The United States government says it spent a staggering $840m (Shs 2.9tn) on development programmes in Uganda last year, unhealthy Chimp
This is contained in a report released by the United States embassy here in Kampala.
It shows that in the Fiscal Year 2016, physician U.S. government assistance to Uganda totaled more than $840 million, “supporting programs in health, economic development, security, education, and several other areas in every corner of the country.”
More than half of that assistance, some $488 million, was dedicated to programs in the health sector, including efforts to control the spread of HIV, combat infectious diseases, and build stronger and more effective health systems.
The work of the U.S. Mission in Uganda is carried out by several U.S. government agencies and programs, including the Departments of State and Defense, the U.S. Agency for International Development, the Centers for Disease Control and Prevention, the U.S. President’s Emergency Plan for AIDS Relief, the Peace Corps, and the National Institutes of Health.
Releasing the Report, U.S. Ambassador to Uganda Deborah R. Malac explained the rationale behind American aid activities.
“The objective of our programs is simple: we want to help Ugandans create a healthy, prosperous and stable country with just and democratic governance, which will in turn produce an inclusive, educated, and empowered population,” she observed.
“We believe this is the future that all Ugandans – regardless of age, gender, religion, ethnicity, sexual orientation, or political beliefs – deserve.
That’s why the United States invests in Uganda: we want to see its people live up to their full potential.”
Uganda maintains healthy ties with the U.S. government.
However, U.S. has since maintained its tough stance on respect of human rights and previously withheld aid over the same.
The timing of the report is significant as Ugandan officials have in the past expressed reservations that a huge portion of U.S. aid is handed to NGOs and goes back home through funding of its own agencies.

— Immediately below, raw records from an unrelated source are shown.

(** [log_row]: the header is written when the log file does not exist yet;
    the row is appended.  The log directory can be created and the file can
    be written. *)
Definition log_row (ts : str) (p : option float) (st : status) (nt : str) : M unit :=
  modify (fun w =>
    let row := Row {| timestamp := ts; price := p; obs_status := st; note := nt |} in
    with_log_file (Some (match log_file w with
                         | None => [Header; row]
                         | Some rows => rows ++ [row]
                         end)) w).

(** The log after [log_row], as a function of the log before. *)
Definition logged (l : option (list log_line)) (ts : str) (p : option float)
           (st : status) (nt : str) : option (list log_line) :=
  let row := Row {| timestamp := ts; price := p; obs_status := st; note := nt |} in
  Some (match l with
        | None => [Header; row]
        | Some rows => rows ++ [row]
        end).

(** [open(STATE_PATH)] followed by [json.load]: the value in the file, or
    the exception of [open] or of the decoder (what it says is of no
    consequence, [load_state] drops it). *)
Definition read_state_file : M json :=
  let* w := get_world in
  match state_file w with
  | Holds v => ret v
  | Unparseable => raise (Exn (LibraryError (py "JSONDecodeError")) (py "Expecting value"))
  | _ => raise (Exn (LibraryError (py "OSError")) (py "cannot read the state file"))
  end.

Definition load_state : M json :=
  let* w := get_world in
  match state_file w with
  | Absent => ret default_state
  | _ => try_except read_state_file (fun _ => ret default_state)
  end.

(** [save_state]: the file then holds the dumped value; it can be written. *)
Definition save_state (state : json) : M unit :=
  modify (with_state_file (Holds state)).

Definition base_headers : list (str * str) :=
  [ (py "User-Agent",
     py "Mozilla/5.0 (Windows NT 10.0; Win64; x64) AppleWebKit/537.36 (KHTML, like Gecko) Chrome/124.0 Safari/537.36");
    (py "Accept", py "text/html,application/xhtml+xml,application/xml;q=0.9,*/*;q=0.8");
    (py "Accept-Language", py "pl-PL,pl;q=0.9,en-US;q=0.8,en;q=0.7");
    (py "Cache-Control", py "no-cache");
    (py "Pragma", py "no-cache") ].

Definition root_url : str := py "https://www.alebilet.pl/".

Definition warmup_request : request :=
  {| req_url := root_url; req_headers := base_headers; req_timeout := 15 |}.

Definition target_request (url : str) : request :=
  {| req_url := url; req_headers := base_headers ++ [(py "Referer", root_url)];
     req_timeout := 20 |}.

(** [sess.get(...)]: the request goes out. *)
Definition sess_get (r : request) : M unit :=
  modify (fun w => with_wire (wire w ++ [r]) w).

(** [time.sleep(seconds)] *)
Definition sleep (seconds : Q) : M unit :=
  modify (fun w => with_slept (slept w ++ [seconds]) w).

(** The success test of an attempt: [200 <= r.status_code < 300 and r.text
    and len(r.text) > 1000]. *)
Definition good_response (code : Z) (text : str) : bool :=
  (200 <=? code) && (code <? 300) && negb (bool_decide (text = []))
  && (1000 <? Z.of_nat (length text)).

(** The checks on the response of the target request. *)
Definition check_response (code : Z) (text : str) : M str :=
  if good_response code text then ret text
  else if (code =? 403) || (code =? 429) || (500 <=? code)
          || (Z.of_nat (length text) <? 1000)
  then raise (Exn RuntimeError (py "Bad HTTP " ++ str_of_Z code ++ py " or tiny body"))
  else raise (Exn RuntimeError (py "Unexpected HTTP " ++ str_of_Z code)).

(** The body of the [try] of one attempt: warm-up request, target request,
    checks. *)
Definition attempt_once (url : str) (attempt : Z) : M str :=
  sess_get warmup_request >>
  match http ev attempt with
  | WarmupRaises e => raise e
  | TargetRaises e => sess_get (target_request url) >> raise e
  | Response code text => sess_get (target_request url) >> check_response code text
  end.

(** [(backoff_ms / 1000.0) * (attempt + 1)], in seconds, in exact
    arithmetic. *)
Definition backoff_delay (backoff_ms attempt : Z) : Q :=
  (inject_Z backoff_ms / 1000) * inject_Z (attempt + 1).

(** The statement after the loop. *)
Definition fetch_failed (last_err : option exn) : M str :=
  raise (Exn RuntimeError
             (py "Fetch failed after retries: "
              ++ match last_err with
                 | Some e => exn_msg e
                 | None => py "None"
                 end)).

(** The loop over [range(max_retries + 1)], with [last_err] carried along. *)
Fixpoint fetch_loop (url : str) (max_retries backoff_ms : Z)
         (attempts : list Z) (last_err : option exn) : M str :=
  match attempts with
  | [] => fetch_failed last_err
  | attempt :: rest =>
      try_except (attempt_once url attempt)
        (fun e =>
           if attempt <? max_retries
           then sleep (backoff_delay backoff_ms attempt) >>
                fetch_loop url max_retries backoff_ms rest (Some e)
           else fetch_failed (Some e))
  end.

(** [range(n)] *)
Definition range (n : Z) : list Z := map Z.of_nat (seq 0 (Z.to_nat n)).

Definition fetch_html_with_warm (url : str) (max_retries backoff_ms : Z) : M str :=
  fetch_loop url max_retries backoff_ms (range (max_retries + 1)) None.

Definition extract_plate_price (html : str) : result (option float) :=
  extract_from_soup (BeautifulSoup html).

(** [SMTP_HOST and SMTP_PORT and SMTP_USER and SMTP_PASS] *)
Definition credentials_present : bool :=
  negb (bool_decide (SMTP_HOST cfg = [])) && negb (SMTP_PORT cfg =? 0)
  && nonempty (SMTP_USER cfg) && nonempty (SMTP_PASS cfg).

Definition alert_message (current_price : float) : mail :=
  {| mail_subject := py "ALERT: COMA „Płyta” < 230 zł (alebilet)";
     mail_from := FROM_ADDR cfg; mail_to := EMAIL_TO cfg;
     mail_price := current_price; mail_threshold := THRESHOLD cfg;
     mail_url := URL cfg |}.

(** [send_email_alert]: the check of the credentials, then the SMTP session
    (connection, STARTTLS, login, submission), which delivers the message or
    raises.  Every call is recorded in [alert_calls]. *)
Definition send_email_alert (current_price : float) : M unit :=
  modify (fun w => with_alert_calls (alert_calls w ++ [current_price]) w) >>
  if negb credentials_present
  then raise (Exn RuntimeError
                  (py "SMTP credentials missing. Set SMTP_USER and SMTP_PASS as repo secrets."))
  else
    match smtp ev with
    | Some e => raise e
    | None => modify (fun w => with_outbox (outbox w ++ [alert_message current_price]) w)
    end.

Definition print (l : line) : M unit :=
  modify (fun w => with_stdout (stdout w ++ [l]) w).

Definition eprint (s : str) : M unit :=
  modify (fun w => with_stderr (stderr w ++ [s]) w).

(** The local variable [state]: binding it, reading the object, and
    [state["last_below"] = b]. *)
Definition bind_state (v : json) : M unit := modify (with_state_var v).

Definition the_state : M json :=
  let* w := get_world in ret (state_var w).

Definition set_last_below (b : bool) : M unit :=
  let* state := the_state in
  bind_state (json_set state (py "last_below") (JBool b)).

Definition main : M Z :=
  let* state := load_state in
  bind_state state >>
  let* flag := lift (json_get state (py "last_below") (JBool false)) in
  let last_below := truthy flag in
  try_except
    (let* html := fetch_html_with_warm (URL cfg) 3 800 in
     let* found := lift (extract_plate_price html) in
     match found with
     | None =>
         log_row (now ev) None NO_MATCH (py "Nie znaleziono wiersza Płyta/ceny") >>
         print (Text (py "NO_MATCH")) >>
         let* state := the_state in
         save_state state >>
         ret 0
     | Some price =>
         let status := if flt price (THRESHOLD cfg) then BELOW else ABOVE in
         let* note :=
           if status_eqb status BELOW && negb last_below then
             try_except
               (send_email_alert price >>
                let note := py "Alert sent" in
                set_last_below true >>
                ret note)
               (fun e =>
                  let note := py "Email error: " ++ exn_msg e in
                  set_last_below false >>
                  ret note)
           else if status_eqb status ABOVE then
             let note :=
               if last_below then py "Latch reset (price went above threshold)" else [] in
             set_last_below false >>
             ret note
           else ret [] in
         log_row (now ev) (Some price) status note >>
         let* state := the_state in
         save_state state >>
         print (StatusLine status price) >>
         ret 0
     end)
    (fun e =>
       log_row (now ev) None ERROR (exn_msg e) >>
       eprint (py "ERROR: " ++ exn_msg e) >>
       let* state := the_state in
       save_state state >>
       ret 0).

End Script.

(** ** A process *)

(** The world in which a process starts: the two files as the previous run
    (or anybody else) left them, nothing emitted yet. *)
Definition start (f : file) (l : option (list log_line)) : world :=
  {| state_file := f; log_file := l; state_var := JNull; wire := []; slept := [];
     alert_calls := []; outbox := []; stdout := []; stderr := [] |}.

(** [sys.exit(main())]: the exit status is the value returned by [main]; an
    exception that leaves [main] ends the process with status 1. *)
Definition exit_code (r : result Z) : Z :=
  match r with
  | Ok n => n
  | Raise _ => 1
  end.

(** The value that [load_state] returns for a given file. *)
Definition loaded (f : file) : json :=
  match f with
  | Holds v => v
  | _ => default_state
  end.

(** [bool(state.get("last_below", False))] for the state loaded from a
    file; [None] when the loaded value has no [get]. *)
Definition last_below (f : file) : option bool :=
  match json_get (loaded f) (py "last_below") (JBool false) with
  | Ok flag => Some (truthy flag)
  | Raise _ => None
  end.

(** ** The parser: the cleaning as the specification words it *)

Definition swap_char (a b : N) (c : N) : N := if (c =? a)%N then b else c.
Definition drop_chars (bad : list N) (s : str) : str :=
  List.filter (fun c => negb (existsb (N.eqb c) bad)) s.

Uganda also appears to have found China a better alternative in financing its infrastructure projects.
But U.S. officials said more than half of all U.S. assistance to Uganda in FY16 – some $488 million – was dedicated to programs in the health sector, including efforts to limit the spread HIV, tuberculosis, and malaria, improve the nutrition of vulnerable populations, and keep mothers and babies healthy before and after childbirth.

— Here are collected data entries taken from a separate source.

(** C6, as stated, fails: the four points of [planar_cloud] lie in the
    plane [z = 0], the matrix is rank-deficient, and the cell raises nothing
    and returns the centre (0,0,0) and the radius 1. *)
Lemma planar_cloud_returns :
  rank_deficient 4 (system_A planar_cloud)
  /\ ~ full_column_rank 4 (system_A planar_cloud)
  /\ fit planar_cloud = Returned (mkFit [0; 0; 0] (Num 1))
  /\ fit planar_cloud <> Raised SingularSystemError.
Proof.
  split; [apply planar_rank_deficient|].
  split; [apply rank_deficient_not_full, planar_rank_deficient|].
  split; [|discriminate].
  unfold fit, report; rewrite solve_planar, radicand_eq.
  cbn [firstn]; do 2 f_equal; apply np_sqrt_square; lra.
Qed.

(** C6, amended.  For a non-empty cloud whose matrix is rank-deficient the
    fit does not fail and no rank check is made: the minimisers of
    [|A u - b|^2] are not unique, the solver returns the one of least norm
    among them, and the fit is the centre and the real, non-negative radius
    read off it. *)
Theorem rank_deficient_returns (pts : list Point3D) :
  pts <> [] -> rank_deficient 4 (system_A pts) ->
  lstsq_contract 4 (system_A pts) (system_b pts) (solve pts)
  /\ (exists v, least_squares 4 (system_A pts) (system_b pts) v
                /\ v <> solve pts /\ dot (solve pts) (solve pts) < dot v v)
  /\ exists r, fit pts = Returned (mkFit (firstn 3 (solve pts)) (Num r))
               /\ 0 <= r /\ r * r = radicand (solve pts).
Proof.
  intros _ Hrk; split; [apply lstsq_meets_contract, system_shape|].
  split; [|apply fit_returns].
  apply rank_deficient_not_unique; [apply system_shape | exact Hrk].
Qed.
Lemma add_counts_stores_the_raw_values_witness :
  exists vv counts,
    _add_counts params_no_temperature RefLibm.ref 0 raw_3_state
    = (inr tt,
       set_unpacked_data
         (<["counts" := PyList (column (unpacked_data raw_3_state) "counts"
                                  ++ [PCounts vv])]>
            (unpacked_data raw_3_state))
         (set_raw (skipn (Z.to_nat (payload_bytes [0] [3] (Z.to_nat 1)))
                     (raw raw_3_state)) raw_3_state)) /\
    List.length vv = Z.to_nat 1 /\
    nth_error vv 0 = Some (RawCounts counts) /\
    Z.of_nat (List.length counts) = nth 0 [3] 0 /\
    (forall i : nat, Z.of_nat i < nth 0 [3] 0 ->
       nth i counts 0
       = be_uint (firstn 2 (skipn (Z.to_nat (payload_bytes [0] [3] 0)%Z + 2 * i)%nat
                              (raw raw_3_state)))) /\
    (nth 0 [3] 0 = 0 -> counts = []).
Proof.
  assert (H2 : Forall (fun nb => 0 <= nb) [3]) by (repeat constructor; lia).
  assert (H3 : 0 <= 1) by lia.
  assert (H4 : (Z.to_nat 1 <= List.length [3])%nat) by (cbn; lia).
  assert (H5 : (Z.to_nat 1 <= List.length [0])%nat) by (cbn; lia).
  assert (H6 : (Z.to_nat 1 <= List.length (DS params_no_temperature))%nat)
    by (cbn; lia).
  assert (H7 : payload_bytes [0] [3] (Z.to_nat 1)
               <= Z.of_nat (List.length (raw raw_3_state)))
    by (vm_compute; discriminate).
  assert (H8 : forall a, unpacked_data raw_3_state !! "counts" <> Some (NdArr a))
    by (intros a; vm_compute; discriminate).
  assert (H9 : (0 < Z.to_nat 1)%nat) by (cbn; lia).
  exact (add_counts_stores_the_raw_values params_no_temperature RefLibm.ref
           raw_3_state 0 1 [3] [0] [0] 0 0 0%nat
           raw_3_header H2 H3 H4 H5 H5 H6 H7 H8 H9 eq_refl).
Defined.

(** The three raw bins of [raw_3_payload], as [_add_counts] stores them. *)
Example raw_3_stored :
  column (unpacked_data (snd (_add_counts params_no_temperature RefLibm.ref 0
                                raw_3_state))) "counts"
  = [PCounts [RawCounts [1; 2; 3]]].
Proof. vm_compute. reflexivity. Qed.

And that roughly one-third of American aid programs in this same period focused on activities relating to Uganda’s stability – by promoting conflict mitigation, providing protection for refugees, or bolstering the country’s ability to detect and manage infectious disease outbreaks.
U.S. funding also went to programs that sought to improve literacy, increase trade, protect the environment, defend human rights and the rule of law, and develop the skills of Uganda’s youth and entrepreneurs.

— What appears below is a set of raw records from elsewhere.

(** * md_to_image.py: layout and pagination engine

    A shallow embedding of [scripts/md_to_image.py] (inline tokenizer, line
    wrapper, height estimator, paginator, element renderer and the newline
    preprocessing of [MarkdownToImage.convert]) together with the properties
    the specification states about them.

    Conventions.
    - A Python [str] is a sequence of Unicode code points: [str := list N].
      Literals are written [lit "..."].
    - Python [int] is unbounded: [Z].  Indices into a string never go below
      zero in this program and are kept in [nat].
    - A dict [{'type': t, 'content': c}] is the record [Segment].
    - PIL's [font.getbbox] is the one external function the layout depends
      on; it is a [Variable] of the section that holds the renderer. *)

From Stdlib Require Import String Ascii.
From Stdlib Require Import List ZArith NArith Bool Lia.
From Stdlib Require Import Numbers.DecimalString.
Import ListNotations.

Set Implicit Arguments.

(** ** Python strings *)

Module PyStr.

Definition char := N.
Definition str := list char.

Definition lit (s : string) : str :=
  List.map N_of_ascii (list_ascii_of_string s).

Definition char_eq_dec : forall a b : char, {a = b} + {a <> b} := N.eq_dec.
Definition str_eq_dec : forall a b : str, {a = b} + {a <> b} :=
  list_eq_dec N.eq_dec.

Definition str_eqb (a b : str) : bool :=
  if str_eq_dec a b then true else false.

(** [len(s)] as a Python int. *)
Definition len (s : str) : Z := Z.of_nat (length s).

(** [bool(s)]: a string is truthy when it is not empty. *)
Definition truthy (A : Type) (l : list A) : bool :=
  match l with [] => false | _ :: _ => true end.

(** [s[i:j]] for [0 <= i], [0 <= j]; out-of-range bounds are clamped. *)
Definition slice (s : str) (i j : nat) : str := firstn (j - i) (skipn i s).

(** [s[i]] for [0 <= i]; [None] stands for [IndexError]. *)
Definition char_at (s : str) (i : nat) : option char := nth_error s i.

(** [s[i] == c], used only where [i < len(s)] holds. *)
Definition char_is (s : str) (i : nat) (c : string) : bool :=
  match char_at s i with
  | Some x => str_eqb [x] (lit c)
  | None => false
  end.

Fixpoint is_prefix (p s : str) : bool :=
  match p, s with
  | [], _ => true
  | _ :: _, [] => false
  | a :: p', b :: s' => if char_eq_dec a b then is_prefix p' s' else false
  end.

(** The lowest position [>= p] at which [sub] occurs, [s] being the suffix of
    the searched string that starts at position [p]. *)
Fixpoint find_from (sub s : str) (p : nat) : option nat :=
  if is_prefix sub s then Some p
  else match s with
       | [] => None
       | _ :: s' => find_from sub s' (S p)
       end.

(** [s.find(sub, start)]; [None] stands for [-1]. *)
Definition find (s sub : str) (start : nat) : option nat :=
  if (start <=? length s)%nat then find_from sub (skipn start s) start
  else None.

(** [s.split(sep)] for a one-character separator: always at least one
    field. *)
Fixpoint split (sep : char) (s : str) : list str :=
  match s with
  | [] => [[]]
  | c :: s' =>
      if char_eq_dec c sep then [] :: split sep s'
      else match split sep s' with
           | [] => [[c]]
           | f :: fs => (c :: f) :: fs
           end
  end.

Definition newline : char := 10%N.

(** [l[-1]] of a list that may be empty. *)
Definition last_item (A : Type) (l : list A) : option A :=
  match rev l with
  | [] => None
  | x :: _ => Some x
  end.

End PyStr.
Import PyStr.

(** ** Inline spans *)

Inductive SpanType :=
| normal | bold | italic | bold_italic | code | highlight.

Definition SpanType_eq_dec : forall a b : SpanType, {a = b} + {a <> b}.
Proof. decide equality. Defined.

Definition type_eqb (a b : SpanType) : bool :=
  if SpanType_eq_dec a b then true else false.

(** [{'type': ..., 'content': ...}] *)
Record Segment := mkSeg { type : SpanType; content : str }.

(** The text carried by a sequence of segments. *)
Definition text_of (segs : list Segment) : str := concat (List.map content segs).

(** ** [ImageRenderer._parse_inline_format] *)

Module Tokenizer.

(** Result of a successful delimiter match at position [i]: the kind, the
    enclosed content and the position after the closing delimiter. *)
Definition Match := (SpanType * str * nat)%type.

(** [***bold italic***] *)
Definition match_bold_italic (text : str) (i n : nat) : option Match :=
  if (i + 6 <=? n)%nat && str_eqb (slice text i (i + 3)) (lit "***") then
    match find text (lit "***") (i + 3) with
    | Some end_ => Some (bold_italic, slice text (i + 3) end_, end_ + 3)%nat
    | None => None
    end
  else None.

(** [**bold**] *)
Definition match_bold_star (text : str) (i n : nat) : option Match :=
  if (i + 4 <=? n)%nat && str_eqb (slice text i (i + 2)) (lit "**") then
    match find text (lit "**") (i + 2) with
    | Some end_ => Some (bold, slice text (i + 2) end_, end_ + 2)%nat
    | None => None
    end
  else None.

(** [*italic*] *)
Definition match_italic_star (text : str) (i n : nat) : option Match :=
  if (i + 2 <=? n)%nat && char_is text i "*"
     && negb (str_eqb (slice text i (i + 2)) (lit "**")) then
    match find text (lit "*") (i + 1) with
    | Some end_ =>
        if negb (str_eqb (slice text end_ (end_ + 2)) (lit "**"))
        then Some (italic, slice text (i + 1) end_, end_ + 1)%nat
        else None
    | None => None
    end
  else None.

(** [`code`] *)
Definition match_code (text : str) (i n : nat) : option Match :=
  if char_is text i "`" then
    match find text (lit "`") (i + 1) with
    | Some end_ => Some (code, slice text (i + 1) end_, end_ + 1)%nat
    | None => None
    end
  else None.

(** [==highlight==] *)
Definition match_highlight (text : str) (i n : nat) : option Match :=
  if (i + 4 <=? n)%nat && str_eqb (slice text i (i + 2)) (lit "==") then
    match find text (lit "==") (i + 2) with
    | Some end_ => Some (highlight, slice text (i + 2) end_, end_ + 2)%nat
    | None => None
    end
  else None.

(** [__bold__] *)
Definition match_bold_under (text : str) (i n : nat) : option Match :=
  if (i + 4 <=? n)%nat && str_eqb (slice text i (i + 2)) (lit "__") then
    match find text (lit "__") (i + 2) with
    | Some end_ => Some (bold, slice text (i + 2) end_, end_ + 2)%nat
    | None => None
    end
  else None.

(** [_italic_] *)
Definition match_italic_under (text : str) (i n : nat) : option Match :=
  if char_is text i "_"
     && negb (str_eqb (slice text i (i + 2)) (lit "__")) then
    match find text (lit "_") (i + 1) with
    | Some end_ =>
        if negb (str_eqb (slice text end_ (end_ + 2)) (lit "__"))
        then Some (italic, slice text (i + 1) end_, end_ + 1)%nat
        else None
    | None => None
    end
  else None.

(** [a] unless it left [matched] false, then [b]. *)
Definition or_else (A : Type) (a b : option A) : option A :=
  match a with Some _ => a | None => b end.

(** The chain of [if not matched and ...] tests of one loop iteration, in
    the order of the source. *)
Definition match_at (text : str) (i n : nat) : option Match :=
  or_else (match_bold_italic text i n)
  (or_else (match_bold_star text i n)
  (or_else (match_italic_star text i n)
  (or_else (match_code text i n)
  (or_else (match_highlight text i n)
  (or_else (match_bold_under text i n)
           (match_italic_under text i n)))))).

(** [c in '*`_='] *)
Definition is_special (c : char) : bool :=
  if in_dec char_eq_dec c (lit "*`_=") then true else false.

Fixpoint first_special (s : str) (pos : nat) : option nat :=
  match s with
  | [] => None
  | c :: s' => if is_special c then Some pos else first_special s' (S pos)
  end.

(** [next_special = n; for pos in range(i+1, n): if text[pos] in '*`_=':
    next_special = pos; break] *)
Definition next_special (text : str) (i n : nat) : nat :=
  match first_special (slice text (i + 1) n) (i + 1) with
  | Some pos => pos
  | None => n
  end.

(** One iteration of [while i < n], on the loop state [(i, segments)]. *)
Definition loop_body (text : str) (n : nat) (st : nat * list Segment)
  : nat * list Segment :=
  let '(i, segments) := st in
  match match_at text i n with
  | Some (ty, c, i') =>
      (i', if truthy c then segments ++ [mkSeg ty c] else segments)
  | None =>
      let ns := next_special text i n in
      (ns, segments ++ [mkSeg normal (slice text i ns)])
  end.

(** [while i < n: ...], with [fuel] bounding the number of iterations.  Each
    iteration moves [i] forward, so [n] iterations are enough
    ([scan_exits]). *)
Fixpoint while_loop (fuel : nat) (text : str) (n : nat)
         (st : nat * list Segment) : nat * list Segment :=
  match fuel with
  | O => st
  | S fuel' =>
      if (fst st <? n)%nat then while_loop fuel' text n (loop_body text n st)
      else st
  end.

(** The list [segments] when the scanning loop is left. *)
Definition scan (text : str) : list Segment :=
  let n := length text in
  snd (while_loop n text n (0%nat, [])).

(** One iteration of [for seg in segments] of the merging pass.
    [merged.append(seg)] puts the dict of [segments] itself into [merged],
    and [merged[-1]['content'] += ...] then changes it in both lists; the
    loop never reads an element of [segments] again once it is past it, so
    the lists are kept apart here. *)
Definition merge_step (merged : list Segment) (seg : Segment) : list Segment :=
  if truthy (content seg) then
    match last_item merged with
    | Some l =>
        if type_eqb (type seg) normal && type_eqb (type l) normal
        then removelast merged ++ [mkSeg normal (content l ++ content seg)]
        else merged ++ [seg]
    | None => merged ++ [seg]
    end
  else merged.

Definition merge (segments : list Segment) : list Segment :=
  fold_left merge_step segments [].

Definition _parse_inline_format (text : str) : list Segment :=
  let merged := merge (scan text) in
  if truthy merged then merged else [mkSeg normal text].

End Tokenizer.
Import Tokenizer.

The Embassy said these programs have produced tangible benefits for the people of Uganda, made possible in large part to the partnerships and collaboration Americans and Ugandans have forged over the years.
For example, reads the report, more than 90 percent of all HIV-positive Ugandans receive their medicines through funding from the U.S. President’s Emergency Plan for AIDS Relief, helping them to live longer, more productive lives.
It further showed that Ugandan farmers participating in U.S and Feed the Future activities are exporting 50 percent more maize than they were five years ago, contributing to higher incomes and shared prosperity.
Officials maintained U.S.-funded training programs have helped investigate and control some 50 disease outbreaks during the past two years, keeping citizens and the region healthy.
According to the report, more than 500 journalists last year received training through U.S.-funded programs, “helping keep officials accountable and Ugandans better informed.”
U.S.-backed activities in the education sector, meanwhile, are said to be helping to improve literacy for an estimated 3.5 million children across the country.